__Work order__.
The answer must consist only of the lines from the line with "Proof. unfold resolve." to the line with "(** ** Assembly *)", both included, exactly as they stand below.

++++++++++++++++++++

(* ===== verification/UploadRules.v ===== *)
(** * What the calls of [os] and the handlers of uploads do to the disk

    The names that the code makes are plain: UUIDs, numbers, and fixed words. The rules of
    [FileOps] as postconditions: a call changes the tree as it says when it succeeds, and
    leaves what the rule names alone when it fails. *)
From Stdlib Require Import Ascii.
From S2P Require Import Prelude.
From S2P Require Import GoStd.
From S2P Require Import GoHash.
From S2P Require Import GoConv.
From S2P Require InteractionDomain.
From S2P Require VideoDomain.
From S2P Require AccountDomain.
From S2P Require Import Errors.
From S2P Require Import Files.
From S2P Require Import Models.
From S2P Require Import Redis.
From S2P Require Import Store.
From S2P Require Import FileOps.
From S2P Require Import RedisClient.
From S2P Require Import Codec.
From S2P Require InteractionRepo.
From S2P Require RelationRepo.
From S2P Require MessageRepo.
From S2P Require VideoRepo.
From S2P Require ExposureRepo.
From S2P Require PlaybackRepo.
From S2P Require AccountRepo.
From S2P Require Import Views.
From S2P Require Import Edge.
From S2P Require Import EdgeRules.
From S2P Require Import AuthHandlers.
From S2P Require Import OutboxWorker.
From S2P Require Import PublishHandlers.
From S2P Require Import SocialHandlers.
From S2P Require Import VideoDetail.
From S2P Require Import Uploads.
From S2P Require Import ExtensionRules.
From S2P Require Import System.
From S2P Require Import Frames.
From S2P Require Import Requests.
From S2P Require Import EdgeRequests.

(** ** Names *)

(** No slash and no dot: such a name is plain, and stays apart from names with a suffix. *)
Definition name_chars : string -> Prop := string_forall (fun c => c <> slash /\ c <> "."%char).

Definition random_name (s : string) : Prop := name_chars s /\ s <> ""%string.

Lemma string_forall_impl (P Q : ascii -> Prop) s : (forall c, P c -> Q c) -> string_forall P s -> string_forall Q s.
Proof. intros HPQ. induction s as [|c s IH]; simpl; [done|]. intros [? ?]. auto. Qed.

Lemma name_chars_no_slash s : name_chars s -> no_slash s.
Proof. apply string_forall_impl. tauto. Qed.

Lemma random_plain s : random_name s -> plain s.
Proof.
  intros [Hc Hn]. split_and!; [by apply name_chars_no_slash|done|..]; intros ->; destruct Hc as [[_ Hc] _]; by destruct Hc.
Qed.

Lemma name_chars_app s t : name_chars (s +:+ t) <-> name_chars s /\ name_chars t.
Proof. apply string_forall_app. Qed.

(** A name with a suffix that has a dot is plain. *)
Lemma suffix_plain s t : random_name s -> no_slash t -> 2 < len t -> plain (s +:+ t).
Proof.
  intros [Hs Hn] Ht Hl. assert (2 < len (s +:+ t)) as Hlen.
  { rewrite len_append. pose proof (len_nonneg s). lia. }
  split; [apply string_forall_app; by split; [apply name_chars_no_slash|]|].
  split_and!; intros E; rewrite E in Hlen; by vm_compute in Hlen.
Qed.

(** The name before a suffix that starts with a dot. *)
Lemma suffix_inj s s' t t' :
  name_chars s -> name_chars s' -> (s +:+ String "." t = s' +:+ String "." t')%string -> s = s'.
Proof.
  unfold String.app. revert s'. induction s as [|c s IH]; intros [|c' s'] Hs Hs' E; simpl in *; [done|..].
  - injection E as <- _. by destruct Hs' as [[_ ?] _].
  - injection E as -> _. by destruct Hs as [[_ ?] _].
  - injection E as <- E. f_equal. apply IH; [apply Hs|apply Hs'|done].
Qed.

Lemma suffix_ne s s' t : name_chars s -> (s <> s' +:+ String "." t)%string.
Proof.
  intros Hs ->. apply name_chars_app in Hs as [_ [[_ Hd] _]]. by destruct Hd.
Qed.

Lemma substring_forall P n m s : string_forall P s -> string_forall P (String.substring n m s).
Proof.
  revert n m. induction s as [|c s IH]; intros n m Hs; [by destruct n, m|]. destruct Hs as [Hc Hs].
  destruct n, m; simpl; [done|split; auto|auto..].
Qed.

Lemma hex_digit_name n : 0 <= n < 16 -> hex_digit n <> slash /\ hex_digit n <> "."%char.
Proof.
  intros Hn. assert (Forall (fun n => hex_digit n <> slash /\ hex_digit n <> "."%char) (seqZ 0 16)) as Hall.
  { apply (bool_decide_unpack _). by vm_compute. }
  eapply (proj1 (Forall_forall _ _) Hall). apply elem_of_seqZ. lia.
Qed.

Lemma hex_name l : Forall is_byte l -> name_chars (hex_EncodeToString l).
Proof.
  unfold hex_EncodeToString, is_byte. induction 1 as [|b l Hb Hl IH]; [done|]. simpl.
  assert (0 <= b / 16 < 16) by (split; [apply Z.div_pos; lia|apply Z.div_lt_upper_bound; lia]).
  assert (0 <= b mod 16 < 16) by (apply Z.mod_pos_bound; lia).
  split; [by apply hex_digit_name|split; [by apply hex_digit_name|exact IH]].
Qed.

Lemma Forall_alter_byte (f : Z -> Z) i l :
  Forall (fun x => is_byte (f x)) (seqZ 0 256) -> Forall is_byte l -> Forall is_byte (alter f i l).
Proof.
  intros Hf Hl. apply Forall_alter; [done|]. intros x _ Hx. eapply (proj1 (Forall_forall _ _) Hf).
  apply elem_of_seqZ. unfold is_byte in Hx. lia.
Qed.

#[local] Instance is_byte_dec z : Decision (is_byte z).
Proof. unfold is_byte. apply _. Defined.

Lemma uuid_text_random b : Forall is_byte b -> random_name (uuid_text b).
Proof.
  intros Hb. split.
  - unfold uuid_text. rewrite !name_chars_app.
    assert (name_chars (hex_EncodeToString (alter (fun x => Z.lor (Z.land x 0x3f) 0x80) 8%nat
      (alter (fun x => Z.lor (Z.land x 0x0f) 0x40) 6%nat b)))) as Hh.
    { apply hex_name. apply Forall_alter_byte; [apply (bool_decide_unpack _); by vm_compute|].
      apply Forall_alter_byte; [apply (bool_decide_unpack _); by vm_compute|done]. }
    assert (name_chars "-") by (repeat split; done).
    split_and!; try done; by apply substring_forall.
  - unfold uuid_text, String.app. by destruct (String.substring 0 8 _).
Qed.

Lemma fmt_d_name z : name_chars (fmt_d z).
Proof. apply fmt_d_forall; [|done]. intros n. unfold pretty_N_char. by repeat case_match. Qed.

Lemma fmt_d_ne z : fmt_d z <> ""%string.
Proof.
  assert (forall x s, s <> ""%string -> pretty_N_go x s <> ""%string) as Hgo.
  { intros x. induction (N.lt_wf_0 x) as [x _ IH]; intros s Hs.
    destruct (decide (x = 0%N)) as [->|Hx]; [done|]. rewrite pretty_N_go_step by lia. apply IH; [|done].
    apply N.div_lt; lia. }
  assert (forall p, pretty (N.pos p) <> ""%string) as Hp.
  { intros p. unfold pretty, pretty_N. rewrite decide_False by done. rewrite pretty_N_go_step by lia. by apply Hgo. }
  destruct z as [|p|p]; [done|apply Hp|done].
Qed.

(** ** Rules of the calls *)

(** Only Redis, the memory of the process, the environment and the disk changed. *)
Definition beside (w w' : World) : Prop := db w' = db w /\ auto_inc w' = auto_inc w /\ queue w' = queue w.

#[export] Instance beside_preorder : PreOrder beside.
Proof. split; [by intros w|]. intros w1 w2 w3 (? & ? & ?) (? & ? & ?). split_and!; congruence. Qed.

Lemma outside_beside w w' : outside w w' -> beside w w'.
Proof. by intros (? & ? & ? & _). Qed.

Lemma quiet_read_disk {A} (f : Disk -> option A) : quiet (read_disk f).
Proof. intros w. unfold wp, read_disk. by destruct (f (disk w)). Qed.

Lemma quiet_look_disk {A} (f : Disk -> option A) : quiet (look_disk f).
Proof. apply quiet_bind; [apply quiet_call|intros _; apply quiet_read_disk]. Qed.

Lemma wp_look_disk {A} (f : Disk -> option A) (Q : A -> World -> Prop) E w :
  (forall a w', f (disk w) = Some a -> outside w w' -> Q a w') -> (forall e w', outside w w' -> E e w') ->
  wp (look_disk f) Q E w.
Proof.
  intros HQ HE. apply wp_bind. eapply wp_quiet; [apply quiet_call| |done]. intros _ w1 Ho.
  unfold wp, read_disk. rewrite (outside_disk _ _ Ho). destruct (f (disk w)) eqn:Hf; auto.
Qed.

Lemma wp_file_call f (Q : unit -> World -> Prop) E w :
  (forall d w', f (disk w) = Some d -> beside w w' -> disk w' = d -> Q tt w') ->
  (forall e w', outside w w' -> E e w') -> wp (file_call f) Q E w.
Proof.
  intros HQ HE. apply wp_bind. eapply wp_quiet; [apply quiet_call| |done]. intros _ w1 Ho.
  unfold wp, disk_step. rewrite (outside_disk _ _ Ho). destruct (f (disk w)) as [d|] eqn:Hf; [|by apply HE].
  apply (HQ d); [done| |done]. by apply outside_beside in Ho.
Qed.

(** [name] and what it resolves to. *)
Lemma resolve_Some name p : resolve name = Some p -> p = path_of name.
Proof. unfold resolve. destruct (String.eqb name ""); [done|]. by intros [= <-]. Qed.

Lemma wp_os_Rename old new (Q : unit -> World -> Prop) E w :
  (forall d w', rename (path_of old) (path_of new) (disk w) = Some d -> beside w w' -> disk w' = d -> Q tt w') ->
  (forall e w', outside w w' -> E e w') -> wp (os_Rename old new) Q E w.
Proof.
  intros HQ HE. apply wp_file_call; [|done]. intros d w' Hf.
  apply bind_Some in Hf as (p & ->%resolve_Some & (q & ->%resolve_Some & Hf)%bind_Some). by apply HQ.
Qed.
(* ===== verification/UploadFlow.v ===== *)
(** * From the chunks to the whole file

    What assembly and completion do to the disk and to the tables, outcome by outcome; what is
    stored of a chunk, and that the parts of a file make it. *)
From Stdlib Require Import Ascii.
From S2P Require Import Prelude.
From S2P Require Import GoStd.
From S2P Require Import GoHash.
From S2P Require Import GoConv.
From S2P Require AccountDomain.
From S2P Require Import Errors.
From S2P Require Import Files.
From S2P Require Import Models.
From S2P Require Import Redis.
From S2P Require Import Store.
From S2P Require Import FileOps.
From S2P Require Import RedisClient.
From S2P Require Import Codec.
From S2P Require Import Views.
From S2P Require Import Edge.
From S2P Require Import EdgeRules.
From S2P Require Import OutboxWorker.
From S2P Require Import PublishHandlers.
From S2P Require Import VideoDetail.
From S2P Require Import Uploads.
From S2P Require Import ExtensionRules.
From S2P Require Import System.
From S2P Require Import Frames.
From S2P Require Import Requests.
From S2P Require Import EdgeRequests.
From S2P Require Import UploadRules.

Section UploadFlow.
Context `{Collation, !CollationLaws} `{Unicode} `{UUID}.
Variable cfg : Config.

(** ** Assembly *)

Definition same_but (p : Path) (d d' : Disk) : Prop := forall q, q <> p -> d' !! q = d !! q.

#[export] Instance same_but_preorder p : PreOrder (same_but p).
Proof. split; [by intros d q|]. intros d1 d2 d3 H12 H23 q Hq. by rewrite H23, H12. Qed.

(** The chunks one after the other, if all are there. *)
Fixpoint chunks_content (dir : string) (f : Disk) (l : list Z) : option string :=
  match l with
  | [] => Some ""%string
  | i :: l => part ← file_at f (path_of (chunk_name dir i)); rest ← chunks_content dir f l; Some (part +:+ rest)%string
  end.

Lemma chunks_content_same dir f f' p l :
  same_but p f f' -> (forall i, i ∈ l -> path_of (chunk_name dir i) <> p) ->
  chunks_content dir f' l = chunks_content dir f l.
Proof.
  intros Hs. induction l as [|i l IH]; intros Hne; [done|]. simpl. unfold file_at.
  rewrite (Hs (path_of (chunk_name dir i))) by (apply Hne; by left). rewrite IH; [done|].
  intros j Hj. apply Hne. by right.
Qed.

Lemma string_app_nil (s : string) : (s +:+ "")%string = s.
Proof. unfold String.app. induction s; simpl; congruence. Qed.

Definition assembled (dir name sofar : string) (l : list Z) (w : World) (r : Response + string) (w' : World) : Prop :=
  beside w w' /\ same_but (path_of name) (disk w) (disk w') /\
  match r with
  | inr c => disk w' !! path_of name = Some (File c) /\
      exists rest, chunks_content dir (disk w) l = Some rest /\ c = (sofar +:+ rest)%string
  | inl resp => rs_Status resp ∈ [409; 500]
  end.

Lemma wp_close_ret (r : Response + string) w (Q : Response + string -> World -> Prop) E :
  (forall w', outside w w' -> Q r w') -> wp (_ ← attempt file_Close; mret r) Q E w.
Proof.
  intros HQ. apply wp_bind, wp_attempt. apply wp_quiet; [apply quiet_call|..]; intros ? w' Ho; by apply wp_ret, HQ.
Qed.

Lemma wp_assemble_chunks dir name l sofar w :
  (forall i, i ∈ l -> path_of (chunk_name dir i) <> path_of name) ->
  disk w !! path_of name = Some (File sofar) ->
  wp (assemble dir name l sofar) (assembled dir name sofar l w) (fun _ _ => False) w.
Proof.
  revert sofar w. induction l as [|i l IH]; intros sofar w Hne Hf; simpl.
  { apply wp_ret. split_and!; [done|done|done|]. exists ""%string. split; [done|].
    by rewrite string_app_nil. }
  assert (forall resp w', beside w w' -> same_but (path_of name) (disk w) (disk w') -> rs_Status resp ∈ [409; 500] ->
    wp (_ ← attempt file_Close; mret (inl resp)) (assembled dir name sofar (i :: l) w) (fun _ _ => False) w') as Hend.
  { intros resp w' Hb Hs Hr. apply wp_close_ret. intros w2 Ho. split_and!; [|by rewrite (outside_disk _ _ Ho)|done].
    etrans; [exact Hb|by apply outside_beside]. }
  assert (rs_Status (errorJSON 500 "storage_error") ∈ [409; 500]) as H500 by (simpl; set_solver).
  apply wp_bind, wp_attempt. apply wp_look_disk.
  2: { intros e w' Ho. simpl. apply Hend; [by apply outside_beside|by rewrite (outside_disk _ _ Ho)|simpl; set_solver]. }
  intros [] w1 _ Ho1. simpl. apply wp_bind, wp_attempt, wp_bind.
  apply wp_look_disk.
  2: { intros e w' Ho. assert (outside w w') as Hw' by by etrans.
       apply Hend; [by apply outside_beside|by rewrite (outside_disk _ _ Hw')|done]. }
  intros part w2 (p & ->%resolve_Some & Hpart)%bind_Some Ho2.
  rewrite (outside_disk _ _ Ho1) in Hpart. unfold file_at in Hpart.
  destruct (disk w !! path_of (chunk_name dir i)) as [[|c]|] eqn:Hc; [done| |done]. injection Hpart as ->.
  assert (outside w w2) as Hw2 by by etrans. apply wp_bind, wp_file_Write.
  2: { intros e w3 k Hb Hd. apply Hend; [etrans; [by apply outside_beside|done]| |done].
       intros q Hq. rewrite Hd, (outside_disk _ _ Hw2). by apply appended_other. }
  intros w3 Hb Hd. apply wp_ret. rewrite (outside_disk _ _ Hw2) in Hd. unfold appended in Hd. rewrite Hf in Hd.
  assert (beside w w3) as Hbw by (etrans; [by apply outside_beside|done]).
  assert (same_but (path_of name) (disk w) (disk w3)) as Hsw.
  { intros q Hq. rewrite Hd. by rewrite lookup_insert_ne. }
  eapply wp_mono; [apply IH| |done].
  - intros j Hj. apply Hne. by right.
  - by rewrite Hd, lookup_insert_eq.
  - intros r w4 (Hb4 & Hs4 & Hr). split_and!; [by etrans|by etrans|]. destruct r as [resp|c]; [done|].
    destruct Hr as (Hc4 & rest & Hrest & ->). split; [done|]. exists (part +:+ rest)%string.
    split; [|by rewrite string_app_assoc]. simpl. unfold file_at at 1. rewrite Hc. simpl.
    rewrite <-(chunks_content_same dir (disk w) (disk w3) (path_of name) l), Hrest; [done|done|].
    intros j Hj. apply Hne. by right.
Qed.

++++++++++++++++++++

__Answer space__.
Proof. unfold resolve. destruct (String.eqb name ""); [done|]. by intros [= <-]. Qed.

Lemma wp_os_Rename old new (Q : unit -> World -> Prop) E w :
  (forall d w', rename (path_of old) (path_of new) (disk w) = Some d -> beside w w' -> disk w' = d -> Q tt w') ->
  (forall e w', outside w w' -> E e w') -> wp (os_Rename old new) Q E w.
Proof.
  intros HQ HE. apply wp_file_call; [|done]. intros d w' Hf.
  apply bind_Some in Hf as (p & ->%resolve_Some & (q & ->%resolve_Some & Hf)%bind_Some). by apply HQ.
Qed.
(* ===== verification/UploadFlow.v ===== *)
(** * From the chunks to the whole file

    What assembly and completion do to the disk and to the tables, outcome by outcome; what is
    stored of a chunk, and that the parts of a file make it. *)
From Stdlib Require Import Ascii.
From S2P Require Import Prelude.
From S2P Require Import GoStd.
From S2P Require Import GoHash.
From S2P Require Import GoConv.
From S2P Require AccountDomain.
From S2P Require Import Errors.
From S2P Require Import Files.
From S2P Require Import Models.
From S2P Require Import Redis.
From S2P Require Import Store.
From S2P Require Import FileOps.
From S2P Require Import RedisClient.
From S2P Require Import Codec.
From S2P Require Import Views.
From S2P Require Import Edge.
From S2P Require Import EdgeRules.
From S2P Require Import OutboxWorker.
From S2P Require Import PublishHandlers.
From S2P Require Import VideoDetail.
From S2P Require Import Uploads.
From S2P Require Import ExtensionRules.
From S2P Require Import System.
From S2P Require Import Frames.
From S2P Require Import Requests.
From S2P Require Import EdgeRequests.
From S2P Require Import UploadRules.

Section UploadFlow.
Context `{Collation, !CollationLaws} `{Unicode} `{UUID}.
Variable cfg : Config.

(** ** Assembly *)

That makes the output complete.